The following metrics are sourced from truck driver recruiting campaigns managed by Randall-Reilly. Recent trends are detailed below in an effort to review driver employment activity.
In the past 12 months, the network of unique driver recruiting landing pages maintained by Randall-Reilly was visited by over 5.5 million users. Over 4.5 million unique users visited using a mobile device, over 900k visited using a computer, and over 120k visited using a tablet.

For Driver Recruiting campaigns managed by Randall-Reilly:

  • Drivers submitted more than 972k unique leads to 845 different clients through Randall-Reilly advertising campaigns. 
  • 284k unique driver contacts submitted 503k unique short forms to various fleets.
  • 339k unique driver callers made 469k unique call leads to fleets.

Summary

Trucking conditions will continue to be highly favorable for carriers through at least Q1 2022 and will likely continue to be favorable for carriers through the rest of 2022. This is continuing to cause a lot of competition between carriers for drivers as they post jobs in more locations and offer increased pay. As a result of this competition, lead and hire costs remain elevated.
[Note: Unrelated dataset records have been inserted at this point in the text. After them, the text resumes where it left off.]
(* ===== verification/Types.v ===== *)
(** [pureflow-types]: validated identifiers
    (src/crates/pureflow-types/src/lib.rs).

    The macro [id_type!] generates five newtypes over [String], one per
    [IdentifierKind]; here they are one family indexed by the kind.  A value
    of the Rust types always comes from [new], whose acceptance condition is
    [valid_identifier]. *)

From Stdlib Require Import Lia.
From S2P Require Import Prelude RustStr BTree.

Definition MAX_IDENTIFIER_LEN : nat := 256.

Module IdentifierKind.
Inductive IdentifierKind : Set := Workflow | Execution | Message | Node | Port.

Definition label (k : IdentifierKind) : rstr :=
  match k with
  | Workflow => lit "workflow id"
  | Execution => lit "execution id"
  | Message => lit "message id"
  | Node => lit "node id"
  | Port => lit "port id"
  end.
End IdentifierKind.
Notation IdentifierKind := IdentifierKind.IdentifierKind.

#[export] Instance IdentifierKind_eq_dec : EqDecision IdentifierKind.
Proof. solve_decision. Defined.

Module IdentifierError.
Inductive IdentifierError : Set :=
| Empty (kind : IdentifierKind)
| Whitespace (kind : IdentifierKind)
| Control (kind : IdentifierKind)
| TooLong (kind : IdentifierKind) (limit : nat).

(** [impl Display for IdentifierError]. *)
Definition fmt (e : IdentifierError) : rstr :=
  match e with
  | Empty kind => IdentifierKind.label kind ++ lit " must not be empty"
  | Whitespace kind => IdentifierKind.label kind ++ lit " must not contain whitespace"
  | Control kind => IdentifierKind.label kind ++ lit " must not contain control characters"
  | TooLong kind limit =>
      IdentifierKind.label kind ++ lit " must not exceed " ++ show_nat limit ++ lit " bytes"
  end.
End IdentifierError.
Notation IdentifierError := IdentifierError.IdentifierError.

#[export] Instance IdentifierError_eq_dec : EqDecision IdentifierError.
Proof. solve_decision. Defined.

Definition validate_identifier (kind : IdentifierKind) (value : rstr) :
    result unit IdentifierError :=
  if bool_decide (MAX_IDENTIFIER_LEN < str_len value) then
    Err (IdentifierError.TooLong kind MAX_IDENTIFIER_LEN)
  else if vec_is_empty (trim value) then Err (IdentifierError.Empty kind)
  else if existsb is_whitespace value then Err (IdentifierError.Whitespace kind)
  else if existsb is_control value then Err (IdentifierError.Control kind)
  else Ok tt.

(** The newtypes generated by [id_type!]. *)
Record identifier (kind : IdentifierKind) : Set := mk_identifier { as_str : rstr }.
Arguments mk_identifier {kind} _.
Arguments as_str {kind} _.

Definition WorkflowId : Set := identifier IdentifierKind.Workflow.
Definition ExecutionId : Set := identifier IdentifierKind.Execution.
Definition MessageId : Set := identifier IdentifierKind.Message.
Definition NodeId : Set := identifier IdentifierKind.Node.
Definition PortId : Set := identifier IdentifierKind.Port.

(** [new], which [FromStr] and [TryFrom<String>] also call. *)
Definition identifier_new {kind : IdentifierKind} (value : rstr) :
    result (identifier kind) IdentifierError :=
  let? _ := validate_identifier kind value in Ok (mk_identifier value).

(** The identifiers with literal text that the source and the examples use. *)
Definition ident {kind : IdentifierKind} (s : string) : identifier kind := mk_identifier (lit s).

#[export] Instance identifier_eq_dec kind : EqDecision (identifier kind).
Proof. solve_decision. Defined.

(** [derive(PartialOrd, Ord)]: the order of the wrapped string. *)
#[export] Program Instance identifier_RustOrd kind : RustOrd (identifier kind) :=
  {| ord_cmp a b := ord_cmp (as_str a) (as_str b) |}.
Next Obligation.
  intros kind [a] [b]. cbn [as_str]. rewrite ord_cmp_eq. naive_solver.
Qed.
Next Obligation. intros kind [a] [b]. apply ord_cmp_antisym. Qed.
Next Obligation. intros kind [a] [b] [c]. apply ord_cmp_trans. Qed.

#[export] Instance NodeId_eq_dec : EqDecision NodeId := identifier_eq_dec _.
#[export] Instance PortId_eq_dec : EqDecision PortId := identifier_eq_dec _.
#[export] Instance WorkflowId_eq_dec : EqDecision WorkflowId := identifier_eq_dec _.
#[export] Instance ExecutionId_eq_dec : EqDecision ExecutionId := identifier_eq_dec _.
#[export] Instance MessageId_eq_dec : EqDecision MessageId := identifier_eq_dec _.
#[export] Instance NodeId_RustOrd : RustOrd NodeId := identifier_RustOrd _.
#[export] Instance PortId_RustOrd : RustOrd PortId := identifier_RustOrd _.

(** What [new] promises about an identifier's text. *)
Record valid_identifier (value : rstr) : Prop := {
  valid_nonempty : value ≠ [];
  valid_len : str_len value ≤ MAX_IDENTIFIER_LEN;
  valid_no_whitespace : Forall (λ c, is_whitespace c = false) value;
  valid_no_control : Forall (λ c, is_control c = false) value;
}.

(** ** Lemmas *)

Lemma existsb_false_Forall {A} (p : A → bool) l :
  existsb p l = false ↔ Forall (λ x, p x = false) l.
Proof.
  induction l as [|x l IH]; simpl; [done|].
  rewrite orb_false_iff, IH, Forall_cons. done.
Qed.

Lemma existsb_true_elem {A} (p : A → bool) l :
  existsb p l = true ↔ ∃ x, x ∈ l ∧ p x = true.
Proof.
  rewrite existsb_exists. by setoid_rewrite list_elem_of_In.
Qed.

Lemma vec_is_empty_true {A} (l : list A) : vec_is_empty l = true ↔ l = [].
Proof. by destruct l. Qed.

Lemma vec_is_empty_trim value :
  vec_is_empty (trim value) = true ↔ Forall (λ c, is_whitespace c = true) value.
Proof. by rewrite vec_is_empty_true, trim_empty. Qed.

Lemma no_whitespace_not_blank value :
  value ≠ [] → Forall (λ c, is_whitespace c = false) value →
  ¬ Forall (λ c, is_whitespace c = true) value.
Proof.
  destruct value as [|c value]; [done|]. intros _ Hf%Forall_inv Ht%Forall_inv.
  simpl in *. congruence.
Qed.

(** The branches of [validate_identifier], as its own case analysis. *)
Lemma validate_identifier_ok kind value :
  validate_identifier kind value = Ok tt ↔ valid_identifier value.
Proof.
  unfold validate_identifier. split.
  - case_bool_decide as Hlen; [done|].
    destruct (vec_is_empty (trim value)) eqn:Ht; [done|].
    destruct (existsb is_whitespace value) eqn:Hw; [done|].
    destruct (existsb is_control value) eqn:Hc; [done|]. intros _.
    rewrite existsb_false_Forall in Hw, Hc. split; [|lia|done|done].
    intros ->. done.
  - intros [Hne Hlen Hw Hc]. rewrite bool_decide_eq_false_2 by lia.
    destruct (vec_is_empty (trim value)) eqn:Ht.
    { apply vec_is_empty_trim in Ht. by destruct (no_whitespace_not_blank value). }
    apply existsb_false_Forall in Hw as ->. apply existsb_false_Forall in Hc as ->. done.
Qed.

Lemma identifier_new_ok kind value (id : identifier kind) :
  identifier_new value = Ok id ↔ as_str id = value ∧ valid_identifier value.
Proof.
  unfold identifier_new. rewrite result_bind_ok. destruct id as [t]. simpl. split.
  - intros ([] & Hv%validate_identifier_ok & [= ->]). done.
  - intros [-> Hv]. exists tt. by rewrite validate_identifier_ok.
Qed.

(** The error [new] reports: too long before blank, blank before interior
    white space, white space before control characters. *)
Lemma identifier_new_error (kind : IdentifierKind) (value : rstr) (e : IdentifierError) :
  identifier_new (kind := kind) value = Err e ↔
  (256 < str_len value ∧ e = IdentifierError.TooLong kind 256)
  ∨ (str_len value ≤ 256 ∧ Forall (λ c, is_whitespace c = true) value
     ∧ e = IdentifierError.Empty kind)
  ∨ (str_len value ≤ 256
     ∧ (∃ c, c ∈ value ∧ is_whitespace c = true) ∧ (∃ c, c ∈ value ∧ is_whitespace c = false)
     ∧ e = IdentifierError.Whitespace kind)
  ∨ (str_len value ≤ 256 ∧ value ≠ [] ∧ Forall (λ c, is_whitespace c = false) value
     ∧ (∃ c, c ∈ value ∧ is_control c = true) ∧ e = IdentifierError.Control kind).
Proof.
  unfold identifier_new. rewrite result_bind_err. unfold validate_identifier, MAX_IDENTIFIER_LEN.
  case_bool_decide as Hlen; [naive_solver lia|].
  destruct (vec_is_empty (trim value)) eqn:Ht.
  { apply vec_is_empty_trim in Ht. split; [naive_solver lia|].
    rewrite Forall_forall in Ht. intros [?|[?|[(_ & _ & (c & Hc & Hw) & _)|(_ & ? & Hw & _)]]].
    - lia.
    - naive_solver.
    - rewrite Ht in Hw; done.
    - destruct (no_whitespace_not_blank value); [done|done|]. by apply Forall_forall. }
  assert (¬ Forall (λ c, is_whitespace c = true) value) as Hnb.
  { rewrite <- vec_is_empty_trim. congruence. }
  destruct (existsb is_whitespace value) eqn:Hw.
  { apply existsb_true_elem in Hw as (c & Hc & Hw). split.
    - intros [[= <-]|(? & ? & _)]; [|done]. right; right; left.
      split; [lia|]. split; [eauto|]. split; [|done].
      apply not_Forall_Exists, Exists_exists in Hnb as (d & Hd & Hf); [|solve_decision].
      exists d. split; [done|]. by apply not_true_is_false.
    - intros [?|[(_ & ? & _)|[(_ & _ & _ & ->)|(_ & _ & Hf & _)]]]; [lia|done|by left|].
      rewrite Forall_forall in Hf. by rewrite Hf in Hw. }
  assert (Hwf := Hw). rewrite existsb_false_Forall in Hwf.
  assert (value ≠ []) as Hne by (intros ->; by destruct Hnb).
  destruct (existsb is_control value) eqn:Hc.
  { apply existsb_true_elem in Hc as (c & Hc & Hcc). split.
    - intros [[= <-]|(? & ? & _)]; [|done]. right; right; right.
      split_and!; eauto. lia.
    - intros [?|[(_ & ? & _)|[(_ & (d & Hd & Hdw) & _)|(_ & _ & _ & _ & ->)]]];
        [lia|done| |by left].
      rewrite Forall_forall in Hwf. by rewrite Hwf in Hdw. }
  split; [intros [?|([] & _ & ?)]; done|].
  intros [?|[(_ & ? & _)|[(_ & (d & Hd & Hdw) & _)|(_ & _ & _ & (c & Hcv & Hcc) & _)]]];
    [lia|done| |].
  - rewrite Forall_forall in Hwf. by rewrite Hwf in Hdw.
  - apply existsb_false_Forall in Hc. rewrite Forall_forall in Hc. by rewrite Hc in Hcc.
Qed.

(** ** Properties *)

(** C36. What [new] accepts: the string is non-empty, at most 256 UTF-8 bytes long and
    free of white space and control characters, and the identifier carries that very
    string; what [new] rejects lacks one of these. *)
Theorem identifier_new_accepts_iff_valid (kind : IdentifierKind) (value : rstr) :
  match identifier_new (kind := kind) value with
  | Ok id =>
      as_str id = value ∧ value ≠ [] ∧ str_len value ≤ 256
      ∧ ∀ c, c ∈ value → is_whitespace c = false ∧ is_control c = false
  | Err _ =>
      value = [] ∨ 256 < str_len value
      ∨ ∃ c, c ∈ value ∧ (is_whitespace c = true ∨ is_control c = true)
  end.
Proof.
  destruct (identifier_new value) as [id|e] eqn:Hnew.
  - apply identifier_new_ok in Hnew as (Hid & [Hne Hlen Hw Hc]).
    rewrite Forall_forall in Hw, Hc. by split_and!; auto.
  - apply identifier_new_error in Hnew
      as [[? _]|[(_ & Hb & _)|[(_ & (c & ? & ?) & _)|(_ & _ & _ & (c & ? & ?) & _)]]]; [by right; left| | |].
    + destruct value as [|c value]; [by left|]. right; right. exists c.
      apply Forall_inv in Hb. split; [by left|by left].
    + right; right. eauto.
    + right; right. eauto.
Qed.

(** Parsing the text of an identifier gives the identifier back: [FromStr]
    after [Display], and [TryFrom<String>] after [Into<String>]. *)
Theorem identifier_text_roundtrip (kind : IdentifierKind) (value : rstr) (id : identifier kind)
  (Hnew : identifier_new value = Ok id) :
  identifier_new (as_str id) = Ok id.
Proof. apply identifier_new_ok in Hnew as [<- Hv]. by apply identifier_new_ok. Qed.

Lemma identifier_text_roundtrip_witness :
  identifier_new (kind := IdentifierKind.Port) (lit "out-1") = Ok (ident "out-1")
  ∧ identifier_new (kind := IdentifierKind.Port)
      (as_str (kind := IdentifierKind.Port) (ident "out-1")) = Ok (ident "out-1").
Proof.
  split; [reflexivity|]. apply (identifier_text_roundtrip _ (lit "out-1")). reflexivity.
Defined.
The number of job seekers on job boards in October rose to its highest level since January 2020. The number of truck driver jobs posted rose to its highest point since March, but there were 700 fewer companies posting those jobs than in September. Despite the increase in job seekers and decrease in companies posting, it remains an extremely competitive market.

  • The average salary for jobs posted in October was nearly $3,000 higher than those posted in September, the largest month-over-month (MoM) increase in the past year.

Through the first half of November,[1] the average cost per lead (CPL) has decreased by 12% from October, but this number will likely rise by quite a bit in the second half of the month. Historically, lead costs have been high during Thanksgiving week as driver job search activity decreases over the holiday.

Average hire costs (CPH) differed by driver type: hire costs for company driver campaigns increased in October, while owner-operator campaigns’ average CPH decreased.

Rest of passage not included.